Life stories written in mammal bones are being used to debunk a key argument for cold-bloodedness in dinosaurs.
Annual growth lines etched in the femurs of 115 wild warm-blooded mammals such as giraffes, reindeer and gazelles are similar to those previously seen in the bones of dinosaurs and other reptiles, researchers report online June 27 in Nature.
“People always said that mammals do not show these lines,” says study lead author Meike Köhler, a paleontologist at the University of Barcelona in Spain. This assumption is “like a myth that’s going around; you read it everywhere,” she says. “But people haven’t really studied mammals.”
In reptiles, including dinosaurs, yearly cycles of growth and nutrition are stamped in the bones like the rings of a tree. In fat months, animals pack on blood vessel-rich bone tissue, and in lean months they skimp, laying down only thin sheets. Under a microscope, the slender sheets of bone look like dark lines. Because these “lines of arrested growth” or “rest lines” stripe their bones, some scientists assumed that dinosaurs, like surviving reptiles, were cold-blooded. But the new work shows that warm-blooded mammals have banded bones, too.

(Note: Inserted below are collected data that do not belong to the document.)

(** A thread that will hand out a reference owns one. *)
Lemma giver_owns n (p : prog unit) g :
  ExecutorSafety.wp p g (fun _ => finished) -> gives n p -> own_of g = 0%nat -> n = 0%nat.
Proof.
  revert g. induction p as [a|o k IH]; intros g Hw Hg Ho; [done|]. unfold own_of in *.
  destruct o; cbn in Hw, Hg; try done;
    repeat match goal with
           | H : _ \/ _ |- _ => destruct H
           | H : exists _, _ |- _ => destruct H
           | H : _ /\ _ |- _ => destruct H
           | H : g_mode ?g = _ |- _ => rewrite H in *; clear H
           | H : g = mkG _ _ _ _ |- _ => subst g
           end; cbn in *; try done;
    first [by eapply (IH 0)|by eapply (IH tt)|by eapply (IH true)|by eapply (IH (0, 0))].
Qed.

(** ** Steps of the timer, as the task sees them *)

(** The waker in the block, and the clone that is about to be stored. *)
Definition slot (t : timer_sys) : nat :=
  match t_waker (tm t), t_freed (tm t) with Some _, false => 1 | _, _ => 0 end.
Definition in_flight (t : timer_sys) : nat := Nat.b2n (at_store t).

Definition at_load (t : timer_sys) : bool :=
  match owner t with Some (_, PVis LoadFired _) => true | _ => false end.
Definition at_set (t : timer_sys) : bool :=
  match owner t with Some (_, PVis SetTimer _) => true | _ => false end.

(** The timer and its DPC are used after their initialisation only, a timer
    that fired was armed, and a poll is past its load. *)
Record sane (t : timer_sys) : Prop := {
  sa_uninit : t_uninit (tm t) = false;
  sa_ready : t_ready (tm t) = false ->
    t_set (tm t) = false /\ t_queued (tm t) = false /\ dpc t = None /\ t_fired (tm t) = 0;
  sa_set : at_set t = true -> t_ready (tm t) = true;
  sa_fired : t_fired (tm t) <> 0 -> t_armed (tm t) <> 0;
  sa_load : at_load t = false
}.

Record owner_effect (t t' : timer_sys) : Prop := {
  oe_fired : t_fired (tm t') = t_fired (tm t);
  oe_dropped : dropped t' = dropped t;
  oe_dpc : dpc t' = dpc t;
  oe_armed : t_armed (tm t) <> 0 -> t_armed (tm t') <> 0;
  oe_poll : in_poll t' = true -> in_poll t = true;
  oe_ends : in_poll t = true -> in_poll t' = true \/ t_armed (tm t') <> 0;
  oe_polls : polls t' = polls t \/ in_poll t = true /\ polls t' = polls t ++ [(0%nat, PENDING)];
  oe_slot : if at_store t then in_flight t' = 0%nat /\ slot t' = 1%nat
            else in_flight t' = in_flight t
                 /\ slot t' = if owner_at_free t then 0%nat else slot t;
  oe_freed : at_store t = true \/ owner_at_free t = true -> t_freed (tm t) = false;
  oe_sane : sane t'
}.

Every mammal Köhler’s team examined showed cyclical growth: fast and furious when food was plentiful, slow and sluggish when resources were scant. What’s more, the rest lines from their specimens looked just like those seen in dinosaur fossils.
“It’s probably not going to close the debate whether dinosaurs were warm-blooded or not,” says paleontologist Martin Sander of the University of Bonn in Germany, “but the argument that [rest lines] mean cold-blooded is certainly not valid any longer.”
Köhler’s team analyzed bone slices — as thin as strands of human hair — from 41 species of ruminants — mammals with four-chambered stomachs — and 23 different climate zones, from the polar tundra of Norway to the humid subtropics of South Africa. “The sampling itself is amazing,” Sander says. The Institute of Zoology at the University of Hamburg donated most of the skeletal specimens from its Oboussier collection, a vast bunch of now-endangered and protected African animals gathered in the 1950s through the 1970s.